OBJECT AND SUMMARY OF THE INVENTION

It is therefore an aim of the present invention to provide an improved system for recognising hummed tunes or the like and to provide component processes and apparatus that can be used in such a venture.

According to a first aspect of the invention, there is provided a method for use in transcribing a musical sound signal to musical notes, comprising the steps of:

    • producing note markers, indicative of the beginnings and ends of notes in said sound signal; and
    • detecting the pitch values of notes marked by said note markers.

Preferably this method further comprises detecting portions of said sound signal that can be deemed to be silences.

This method may also further comprise the step of extracting notes from said pitch values to create note descriptors.

According to a second aspect of the invention, there is provided a method for detecting portions of a musical sound signal that can be deemed to be silences, comprising the steps of:

    • dividing said sound signal into at least one group of blocks;
    • deriving short-time energy values of said blocks in a group;
    • deriving a threshold value based on said short-time energy values; and
    • using said threshold value to classify blocks of said group as silent or otherwise.

According to a third aspect of the invention, there is provided a method of producing note markers, indicative of the beginnings and endings of notes in a musical sound signal, comprising the steps of:

    • extracting an envelope of said sound signal;
    • differentiating said envelope to compute a gradient function; and
    • extracting note markers from said gradient function, indicative of the beginnings and ends of notes in said sound signal.

The process of envelope extraction may comprise the steps of:

    • performing full-wave rectification on said sound signal; and
    • low-pass filtering the output of the full-wave rectification.

The process of differentiation may comprise the steps of:

    • determining the gradient of said envelope; and
    • low-pass filtering said gradient.

The process of note markers extraction may comprises the steps of:

    • removing small gradients from said gradient function;
    • extracting turning points of the attack and decay of remaining gradients;
    • removing unwanted attacks and decays; and
    • registering remaining attacks and decays as said note markers.

According to a fourth aspect of the invention, there is provided a method for detecting the pitch values of notes in a musical sound signal, comprising the steps of:

    • isolating notes in the sound signal;
    • dividing said notes into one or more groups of blocks;
    • deriving pitch values of said blocks; and
    • deriving the pitch values of said notes by means of clustering on said pitch values of said blocks.

This process of isolating notes may use note markers to do so.

One or more of the above aspects may be combined.

According to a fifth aspect of the invention, there is provided a method of identifying pieces of music, comprising the steps of:

    • receiving a musical sound signal imitative of a piece of music;
    • transcribing said musical sound signal to a series of musical notes and timings using the method of the first aspect above;
    • comparing said series of musical notes and timings with series of notes and timings of pieces of music in a database; and
    • identifying the piece of music deemed most similar by this comparison.

Following this, the identified piece of music may then be retrieved.

The invention is not limited to human use.
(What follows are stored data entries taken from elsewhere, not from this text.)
(** * PayosService: payment links, webhook reconciliation, order codes

    A shallow embedding of [src/payos/payos.service.ts] and the properties
    of its reconciliation state machine.

    - JavaScript numbers are integers ([Z]) or [NaN]; strings are [string].
    - The three repositories are tables: lists of rows, in storage order.
    - Every call made to a collaborator (a repository, the provider, a
      gateway, the logger) is a _site_, named by its line in the source;
      an oracle says which sites throw.  A call that throws has no
      effect.  The logger call of the outer [catch] of [handleWebhook]
      (line 492) is a site: the function is rejected when it throws.
      The logger call of an outermost [catch] that rethrows (lines 118,
      144, 236, 252) is not a site: the function is rejected either way,
      and the call is taken to complete.
    - Control flow follows JavaScript completions: a statement completes
      normally, by [return], or by [throw]. *)

From Stdlib Require Import ZArith List String Ascii Bool Lia.
Import ListNotations.

Local Open Scope string_scope.
Local Open Scope Z_scope.

(** ** JavaScript numbers and strings *)

Module JS.

(** A [number] of the program: an integer or [NaN]. *)
Inductive number : Type :=
| Num (z : Z)
| NaN.

Definition digit_char (d : Z) : ascii := ascii_of_nat (48 + Z.to_nat d).

Definition digit_val (c : ascii) : option Z :=
  let n := Z.of_nat (nat_of_ascii c) in
  if (48 <=? n) && (n <=? 57) then Some (n - 48) else None.

(** Decimal digits of a non-negative integer, most significant first. *)
Fixpoint digits_aux (fuel : nat) (n : Z) (acc : string) : string :=
  match fuel with
  | O => acc
  | S k =>
      let acc' := String (digit_char (n mod 10)) acc in
      if n / 10 =? 0 then acc' else digits_aux k (n / 10) acc'
  end.

Definition digits (n : Z) : string :=
  digits_aux (S (Z.to_nat (Z.log2 n))) n "".

(** [Number.prototype.toString] on an integer. *)
Definition toString (n : Z) : string :=
  if n <? 0 then String "-" (digits (- n)) else digits n.

Fixpoint repeat_char (k : nat) (c : ascii) : string :=
  match k with
  | O => ""
  | S k' => String c (repeat_char k' c)
  end.

(** [String.prototype.padStart] with a one-character filler. *)
Definition padStart (target : nat) (c : ascii) (s : string) : string :=
  repeat_char (target - String.length s) c ++ s.

(** The longest prefix of decimal digits, read left to right; [seen] tells
    whether a digit has been read. *)
Fixpoint parse_digits (s : string) (acc : Z) (seen : bool) : number :=
  match s with
  | EmptyString => if seen then Num acc else NaN
  | String c s' =>
      match digit_val c with
      | Some d => parse_digits s' (acc * 10 + d) true
      | None => if seen then Num acc else NaN
      end
  end.

Definition negate (n : number) : number :=
  match n with Num z => Num (- z) | NaN => NaN end.

(** [parseInt] in radix 10: an optional sign, then digits.  Leading white
    space and the [0x] prefix are left out: the strings parsed here are
    built from [toString] alone. *)
Definition parseInt (s : string) : number :=
  match s with
  | EmptyString => NaN
  | String c s' =>
      if (c =? "-")%char then negate (parse_digits s' 0 false)
      else if (c =? "+")%char then parse_digits s' 0 false
      else parse_digits s 0 false
  end.

(** [Math.min] of a number and an integer. *)
Definition Math_min (a : number) (b : Z) : number :=
  match a with Num z => Num (Z.min z b) | NaN => NaN end.

(** Truthiness of an optional, possibly empty string, as [||] tests it. *)
Definition or_str (o : option string) (dflt : string) : string :=
  match o with
  | Some s => if (s =? "")%string then dflt else s
  | None => dflt
  end.

(** Truthiness of an optional integer: [null], [undefined] and [0] are
    falsy. *)
Definition truthy_num (o : option Z) : option Z :=
  match o with
  | Some z => if z =? 0 then None else Some z
  | None => None
  end.

End JS.

(** ** generateOrderCode (lines 510-523) *)

(** [timestamp] is [Date.now()], [random] is
    [Math.floor(Math.random() * 1000)]. *)
Definition generateOrderCode (timestamp random : Z) : JS.number :=
  let timestampPart := Z.rem timestamp 100000 in
  let orderCode :=
    JS.parseInt (JS.toString timestampPart
                 ++ JS.padStart 3 "0" (JS.toString random)) in
  JS.Math_min orderCode 2147483647.

(** ** Data model *)

(** The entity declarations ([entities/payment.entity],
    [entities/booking.entity], [entities/seat-status.entity]) are imported
    by the service and are not part of the sources.  Rows carry the
    columns the service reads or writes; identifiers are integers, and an
    absent (null or undefined) column is [None]. *)

Module PaymentStatus.
(** Modelled from the spec: the enum [PaymentStatus] of
    [entities/payment.entity], with the statuses of section 3. *)
Inductive t : Type := PENDING | COMPLETED | FAILED | CANCELLED.
End PaymentStatus.

Module BookingStatus.
(** Modelled from the spec: the enum [BookingStatus] of
    [entities/booking.entity], with the statuses section 3 names. *)
Inductive t : Type := PENDING | PAID | CANCELLED.
End BookingStatus.

Module SeatState.
(** Modelled from the spec: the enum [SeatState] of
    [entities/seat-status.entity], with the states of section 3. *)
Inductive t : Type := AVAILABLE | LOCKED | RESERVED | BOOKED.
End SeatState.

Module Payment.
(** Modelled from the spec: the entity [Payment], with the columns of
    section 3 under the names the service uses. *)
Record t : Type := mk {
  id : option Z;                 (* undefined until the row is saved *)
  bookingId : option Z;
  provider : string;
  transactionRef : string;
  payosOrderCode : JS.number;
  amount : Z;
  status : PaymentStatus.t
}.

Definition with_id (i : option Z) (p : t) : t :=
  mk i (bookingId p) (provider p) (transactionRef p) (payosOrderCode p)
     (amount p) (status p).

Definition with_status (st : PaymentStatus.t) (p : t) : t :=
  mk (id p) (bookingId p) (provider p) (transactionRef p)
     (payosOrderCode p) (amount p) st.

(** The filter [{ payosOrderCode: orderCode }]. *)
Definition has_order_code (orderCode : Z) (p : t) : bool :=
  match payosOrderCode p with
  | JS.Num z => z =? orderCode
  | JS.NaN => false
  end.
End Payment.

Module Booking.
(** Modelled from the spec: the entity [Booking], with the columns of
    section 3 under the names the service uses. *)
Record t : Type := mk {
  id : Z;
  status : BookingStatus.t;
  cancelledAt : option Z
}.

Definition with_status (st : BookingStatus.t) (b : t) : t :=
  mk (id b) st (cancelledAt b).

Definition cancel (at_ : Z) (b : t) : t :=
  mk (id b) BookingStatus.CANCELLED (Some at_).

(** The filter [{ id: bookingId }]. *)
Definition has_id (bookingId : Z) (b : t) : bool := id b =? bookingId.
End Booking.

Module SeatStatus.
(** Modelled from the spec: the entity [SeatStatus], with the columns of
    section 3 under the names the service uses. *)
Record t : Type := mk {
  id : Z;
  seatId : Z;
  tripId : Z;
  bookingId : option Z;
  state : SeatState.t;
  lockedUntil : option Z
}.

(** The patch [{ state: BOOKED, lockedUntil: null }]. *)
Definition book (s : t) : t :=
  mk (id s) (seatId s) (tripId s) (bookingId s) SeatState.BOOKED None.

(** The patch [{ state: AVAILABLE, bookingId: null, lockedUntil: null }]. *)
Definition release (s : t) : t :=
  mk (id s) (seatId s) (tripId s) None SeatState.AVAILABLE None.

(** The filter [{ bookingId: bookingId }]. *)
Definition of_booking (b : Z) (s : t) : bool :=
  match bookingId s with
  | Some b' => b' =? b
  | None => false
  end.
End SeatStatus.

(** The metadata object of [notifyBookingStatusChanged]. *)
Inductive Metadata : Type :=
| PaymentCompleted (paymentMethod transactionId : string)
| PaymentFailed (paymentMethod transactionId reason : string).

(** A call received by one of the two gateways. *)
Inductive Notification : Type :=
| BookingStatusChanged (bookingId : Z) (status : BookingStatus.t)
                       (metadata : Metadata)
| SeatBooked (tripId : Z) (seatIds : list Z)
| SeatsAvailable (tripId : Z) (seatIds : list Z).

(** The state outside the service: three tables and the calls sent to the
    gateways, oldest first. *)
Record World : Type := mkWorld {
  payments : list Payment.t;
  bookings : list Booking.t;
  seats : list SeatStatus.t;
  notified : list Notification
}.

(** DTOs and provider payloads, with the fields the service reads and
    writes. *)

Record WebhookData : Type := mkWebhookData {
  wh_orderCode : Z;
  wh_amount : Z;
  wh_description : string;
  wh_code : string;
  wh_desc : string
}.

Record WebhookResponseDto : Type := mkWebhookResponse {
  success : bool;
  message : string
}.

Record Item : Type := mkItem {
  it_name : string;
  it_quantity : Z;
  it_price : Z;
  it_unit : option string;
  it_taxPercentage : option Z
}.

Record CreatePaymentDto : Type := mkCreatePaymentDto {
  dto_bookingId : option Z;
  dto_amount : Z;
  dto_description : string;
  dto_returnUrl : option string;
  dto_cancelUrl : option string;
  dto_items : option (list Item)
}.

Record PaymentData : Type := mkPaymentData {
  pd_orderCode : JS.number;
  pd_amount : Z;
  pd_description : string;
  pd_returnUrl : string;
  pd_cancelUrl : string;
  pd_items : list Item
}.

Record CreatePaymentLinkResponse : Type := mkCreatePaymentLinkResponse {
  pl_paymentLinkId : option string;
  pl_checkoutUrl : option string;
  pl_orderCode : Z;
  pl_accountNumber : option string;
  pl_accountName : option string;
  pl_amount : Z;
  pl_description : option string;
  pl_status : option string
}.

Record CancelledPaymentLink : Type := mkCancelledPaymentLink {
  cp_id : option string;
  cp_orderCode : option Z;
  cp_amount : option Z;
  cp_status : option string
}.

Record PaymentResponseDto : Type := mkPaymentResponse {
  checkoutUrl : string;
  orderCode : Z;
  accountNumber : string;
  accountName : string;
  r_amount : Z;
  description : string;
  transactionId : string;
  r_status : string;
  paymentId : option Z
}.

(** ** Collaborators *)

(** What the service reads from outside during one call: which sites
    throw, the clock, the random draw, the configuration, the provider's
    answers and the identifier the database gives to a new row. *)
Record Env : Type := mkEnv {
  faults : nat -> bool;
  now : Z;
  random : Z;
  config : string -> option string;
  payos_create : PaymentData -> CreatePaymentLinkResponse;
  payos_cancel : Z -> CancelledPaymentLink;
  new_id : Z
}.

(** [Repository.update(filter, patch)]: every matching row is patched; the
    result counts them. *)
Definition update_where {A : Type} (filter : A -> bool) (patch : A -> A)
    (table : list A) : list A :=
  map (fun row => if filter row then patch row else row) table.

Definition affected {A : Type} (filter : A -> bool) (table : list A) : nat :=
  List.length (List.filter filter table).

Module paymentRepository.
Definition findOne (orderCode : Z) (w : World) : option Payment.t * World :=
  (find (Payment.has_order_code orderCode) (payments w), w).

Definition update (orderCode : Z) (patch : Payment.t -> Payment.t)
    (w : World) : nat * World :=
  (affected (Payment.has_order_code orderCode) (payments w),
   mkWorld (update_where (Payment.has_order_code orderCode) patch
                         (payments w))
           (bookings w) (seats w) (notified w)).

(** [save] of a new entity: the row gets its identifier and is
    appended. *)
Definition save (i : Z) (p : Payment.t) (w : World) : Payment.t * World :=
  let saved := Payment.with_id (Some i) p in
  (saved,
   mkWorld (payments w ++ [saved]) (bookings w) (seats w) (notified w)).
End paymentRepository.

Module bookingRepository.
Definition findOne (bookingId : Z) (w : World) : option Booking.t * World :=
  (find (Booking.has_id bookingId) (bookings w), w).

Definition update (bookingId : Z) (patch : Booking.t -> Booking.t)
    (w : World) : nat * World :=
  (affected (Booking.has_id bookingId) (bookings w),
   mkWorld (payments w)
           (update_where (Booking.has_id bookingId) patch (bookings w))
           (seats w) (notified w)).
End bookingRepository.

Module seatStatusRepository.
Definition find (bookingId : Z) (w : World) : list SeatStatus.t * World :=
  (List.filter (SeatStatus.of_booking bookingId) (seats w), w).

Definition update (bookingId : Z) (patch : SeatStatus.t -> SeatStatus.t)
    (w : World) : nat * World :=
  (affected (SeatStatus.of_booking bookingId) (seats w),
   mkWorld (payments w) (bookings w)
           (update_where (SeatStatus.of_booking bookingId) patch (seats w))
           (notified w)).
End seatStatusRepository.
It may be useful in conducting experiments with animals. Moreover, it is not limited to humming, but could be used with whistling, singing or other noise production.

The invention also provides apparatus operable according to the above methods and apparatus corresponding to the above methods.

This method and apparatus extract symbolic high-level musical structure resembling that of a music score. Humming or the like is converted with this invention into a sequence of notes that represent the melody that the user (usually human, but potentially animal) is trying to express. These retrieved notes each contain information such as a pitch, the start time and duration and the series contains the relative order of each note. A possible application of the invention is a music retrieval system whereby humming forms the query to some search engine. Music retrieval via query-by-humming can be applied to different applications such as PC, cellular phone, portable jukebox, music kiosk and car jukebox.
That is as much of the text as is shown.